■ Task requirements: In the records below, find the line with "- exists O. intros acc a c." and the line with "cbn [frac_digits].". Print both exactly, along with every line between them, and no other line.

■ Given entries:

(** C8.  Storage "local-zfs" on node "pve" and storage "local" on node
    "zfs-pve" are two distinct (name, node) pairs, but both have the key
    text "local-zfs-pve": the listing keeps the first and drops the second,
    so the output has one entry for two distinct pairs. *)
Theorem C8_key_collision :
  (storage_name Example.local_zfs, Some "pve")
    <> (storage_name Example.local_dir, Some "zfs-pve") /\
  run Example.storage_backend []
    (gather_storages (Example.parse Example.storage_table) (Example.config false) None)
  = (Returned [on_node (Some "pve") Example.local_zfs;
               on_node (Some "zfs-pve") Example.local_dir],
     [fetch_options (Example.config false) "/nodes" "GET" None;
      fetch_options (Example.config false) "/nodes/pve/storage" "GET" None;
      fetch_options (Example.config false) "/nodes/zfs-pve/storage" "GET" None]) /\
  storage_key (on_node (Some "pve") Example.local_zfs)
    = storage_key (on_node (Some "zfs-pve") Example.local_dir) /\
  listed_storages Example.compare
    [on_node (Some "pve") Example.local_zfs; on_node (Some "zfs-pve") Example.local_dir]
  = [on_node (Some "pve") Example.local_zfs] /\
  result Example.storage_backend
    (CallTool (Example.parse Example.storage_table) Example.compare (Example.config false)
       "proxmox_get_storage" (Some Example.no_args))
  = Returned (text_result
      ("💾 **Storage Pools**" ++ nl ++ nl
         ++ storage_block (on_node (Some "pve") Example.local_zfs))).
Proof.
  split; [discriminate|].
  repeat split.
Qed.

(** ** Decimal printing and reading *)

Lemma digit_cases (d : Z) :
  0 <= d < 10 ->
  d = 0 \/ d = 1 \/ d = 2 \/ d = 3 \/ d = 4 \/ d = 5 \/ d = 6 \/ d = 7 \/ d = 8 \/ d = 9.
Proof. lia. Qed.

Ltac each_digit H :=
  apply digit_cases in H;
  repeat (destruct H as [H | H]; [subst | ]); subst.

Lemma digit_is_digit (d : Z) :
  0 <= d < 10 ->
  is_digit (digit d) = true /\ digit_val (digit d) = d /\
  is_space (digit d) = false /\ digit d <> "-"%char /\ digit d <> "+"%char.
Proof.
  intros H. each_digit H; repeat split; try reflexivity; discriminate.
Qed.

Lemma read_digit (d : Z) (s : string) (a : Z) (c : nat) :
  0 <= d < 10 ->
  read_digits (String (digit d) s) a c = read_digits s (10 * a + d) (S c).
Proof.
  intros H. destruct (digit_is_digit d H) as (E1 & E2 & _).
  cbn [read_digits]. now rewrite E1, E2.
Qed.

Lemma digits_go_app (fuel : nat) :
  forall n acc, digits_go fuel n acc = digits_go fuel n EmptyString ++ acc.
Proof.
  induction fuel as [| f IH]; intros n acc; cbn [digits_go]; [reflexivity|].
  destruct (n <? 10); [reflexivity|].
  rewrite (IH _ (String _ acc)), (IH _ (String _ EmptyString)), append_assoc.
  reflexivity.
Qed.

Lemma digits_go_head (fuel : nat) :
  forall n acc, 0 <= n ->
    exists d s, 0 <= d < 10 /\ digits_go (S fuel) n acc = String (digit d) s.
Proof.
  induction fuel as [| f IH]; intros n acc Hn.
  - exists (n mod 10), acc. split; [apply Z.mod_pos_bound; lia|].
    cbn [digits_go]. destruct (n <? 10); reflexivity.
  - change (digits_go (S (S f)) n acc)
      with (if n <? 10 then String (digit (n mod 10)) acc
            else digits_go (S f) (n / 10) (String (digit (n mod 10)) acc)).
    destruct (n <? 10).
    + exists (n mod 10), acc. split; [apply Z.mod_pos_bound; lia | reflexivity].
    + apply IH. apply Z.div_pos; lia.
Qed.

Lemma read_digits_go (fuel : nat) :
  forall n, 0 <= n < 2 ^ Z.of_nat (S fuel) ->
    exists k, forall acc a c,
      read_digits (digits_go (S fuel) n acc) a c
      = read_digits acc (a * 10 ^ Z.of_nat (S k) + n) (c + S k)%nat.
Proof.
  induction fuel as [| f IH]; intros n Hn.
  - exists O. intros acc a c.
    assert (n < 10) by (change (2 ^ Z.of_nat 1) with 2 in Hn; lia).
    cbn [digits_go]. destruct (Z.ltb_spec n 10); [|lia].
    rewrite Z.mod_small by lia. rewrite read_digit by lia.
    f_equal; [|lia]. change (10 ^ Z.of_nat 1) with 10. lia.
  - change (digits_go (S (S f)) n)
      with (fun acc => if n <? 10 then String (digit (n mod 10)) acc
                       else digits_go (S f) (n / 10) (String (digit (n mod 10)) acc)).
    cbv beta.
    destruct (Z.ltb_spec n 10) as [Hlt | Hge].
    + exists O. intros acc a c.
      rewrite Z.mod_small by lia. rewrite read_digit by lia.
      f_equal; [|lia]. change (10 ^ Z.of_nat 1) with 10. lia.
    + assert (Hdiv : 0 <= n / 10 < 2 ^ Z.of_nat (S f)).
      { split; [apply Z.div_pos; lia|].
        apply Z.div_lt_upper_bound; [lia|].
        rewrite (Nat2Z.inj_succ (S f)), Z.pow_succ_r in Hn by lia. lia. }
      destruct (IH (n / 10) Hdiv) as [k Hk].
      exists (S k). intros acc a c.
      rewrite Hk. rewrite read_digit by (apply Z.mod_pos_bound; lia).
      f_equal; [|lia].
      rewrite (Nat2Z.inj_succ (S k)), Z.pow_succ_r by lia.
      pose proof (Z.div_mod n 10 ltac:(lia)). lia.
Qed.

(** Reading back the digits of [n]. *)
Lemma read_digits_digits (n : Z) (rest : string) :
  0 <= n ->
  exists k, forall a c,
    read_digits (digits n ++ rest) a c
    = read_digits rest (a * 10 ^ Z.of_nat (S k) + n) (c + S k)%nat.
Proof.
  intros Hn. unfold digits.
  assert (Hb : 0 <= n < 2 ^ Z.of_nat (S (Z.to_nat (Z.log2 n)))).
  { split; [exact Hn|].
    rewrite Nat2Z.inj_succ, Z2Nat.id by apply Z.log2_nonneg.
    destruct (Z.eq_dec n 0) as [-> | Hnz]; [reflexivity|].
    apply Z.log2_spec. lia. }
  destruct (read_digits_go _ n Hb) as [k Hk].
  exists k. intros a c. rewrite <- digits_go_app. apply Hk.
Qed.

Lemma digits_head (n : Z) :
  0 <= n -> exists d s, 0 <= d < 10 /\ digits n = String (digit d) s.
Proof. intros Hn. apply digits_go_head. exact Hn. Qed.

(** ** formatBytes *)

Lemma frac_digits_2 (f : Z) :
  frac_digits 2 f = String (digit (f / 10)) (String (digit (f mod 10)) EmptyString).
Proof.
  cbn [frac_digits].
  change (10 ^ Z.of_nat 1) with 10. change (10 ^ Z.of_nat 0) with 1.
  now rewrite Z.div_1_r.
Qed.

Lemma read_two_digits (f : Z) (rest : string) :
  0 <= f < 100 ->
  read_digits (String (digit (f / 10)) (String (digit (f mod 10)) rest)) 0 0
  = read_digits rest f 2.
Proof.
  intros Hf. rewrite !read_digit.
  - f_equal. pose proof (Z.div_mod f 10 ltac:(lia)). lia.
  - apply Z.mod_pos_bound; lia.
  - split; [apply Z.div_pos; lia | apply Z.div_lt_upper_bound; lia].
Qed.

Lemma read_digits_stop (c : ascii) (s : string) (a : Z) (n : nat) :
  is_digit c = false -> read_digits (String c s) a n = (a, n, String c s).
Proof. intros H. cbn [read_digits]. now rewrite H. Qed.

■ Solution below:
  - exists O. intros acc a c.
    assert (n < 10) by (change (2 ^ Z.of_nat 1) with 2 in Hn; lia).
    cbn [digits_go]. destruct (Z.ltb_spec n 10); [|lia].
    rewrite Z.mod_small by lia. rewrite read_digit by lia.
    f_equal; [|lia]. change (10 ^ Z.of_nat 1) with 10. lia.
  - change (digits_go (S (S f)) n)
      with (fun acc => if n <? 10 then String (digit (n mod 10)) acc
                       else digits_go (S f) (n / 10) (String (digit (n mod 10)) acc)).
    cbv beta.
    destruct (Z.ltb_spec n 10) as [Hlt | Hge].
    + exists O. intros acc a c.
      rewrite Z.mod_small by lia. rewrite read_digit by lia.
      f_equal; [|lia]. change (10 ^ Z.of_nat 1) with 10. lia.
    + assert (Hdiv : 0 <= n / 10 < 2 ^ Z.of_nat (S f)).
      { split; [apply Z.div_pos; lia|].
        apply Z.div_lt_upper_bound; [lia|].
        rewrite (Nat2Z.inj_succ (S f)), Z.pow_succ_r in Hn by lia. lia. }
      destruct (IH (n / 10) Hdiv) as [k Hk].
      exists (S k). intros acc a c.
      rewrite Hk. rewrite read_digit by (apply Z.mod_pos_bound; lia).
      f_equal; [|lia].
      rewrite (Nat2Z.inj_succ (S k)), Z.pow_succ_r by lia.
      pose proof (Z.div_mod n 10 ltac:(lia)). lia.
Qed.

(** Reading back the digits of [n]. *)
Lemma read_digits_digits (n : Z) (rest : string) :
  0 <= n ->
  exists k, forall a c,
    read_digits (digits n ++ rest) a c
    = read_digits rest (a * 10 ^ Z.of_nat (S k) + n) (c + S k)%nat.
Proof.
  intros Hn. unfold digits.
  assert (Hb : 0 <= n < 2 ^ Z.of_nat (S (Z.to_nat (Z.log2 n)))).
  { split; [exact Hn|].
    rewrite Nat2Z.inj_succ, Z2Nat.id by apply Z.log2_nonneg.
    destruct (Z.eq_dec n 0) as [-> | Hnz]; [reflexivity|].
    apply Z.log2_spec. lia. }
  destruct (read_digits_go _ n Hb) as [k Hk].
  exists k. intros a c. rewrite <- digits_go_app. apply Hk.
Qed.

Lemma digits_head (n : Z) :
  0 <= n -> exists d s, 0 <= d < 10 /\ digits n = String (digit d) s.
Proof. intros Hn. apply digits_go_head. exact Hn. Qed.

(** ** formatBytes *)

Lemma frac_digits_2 (f : Z) :
  frac_digits 2 f = String (digit (f / 10)) (String (digit (f mod 10)) EmptyString).
Proof.
  cbn [frac_digits].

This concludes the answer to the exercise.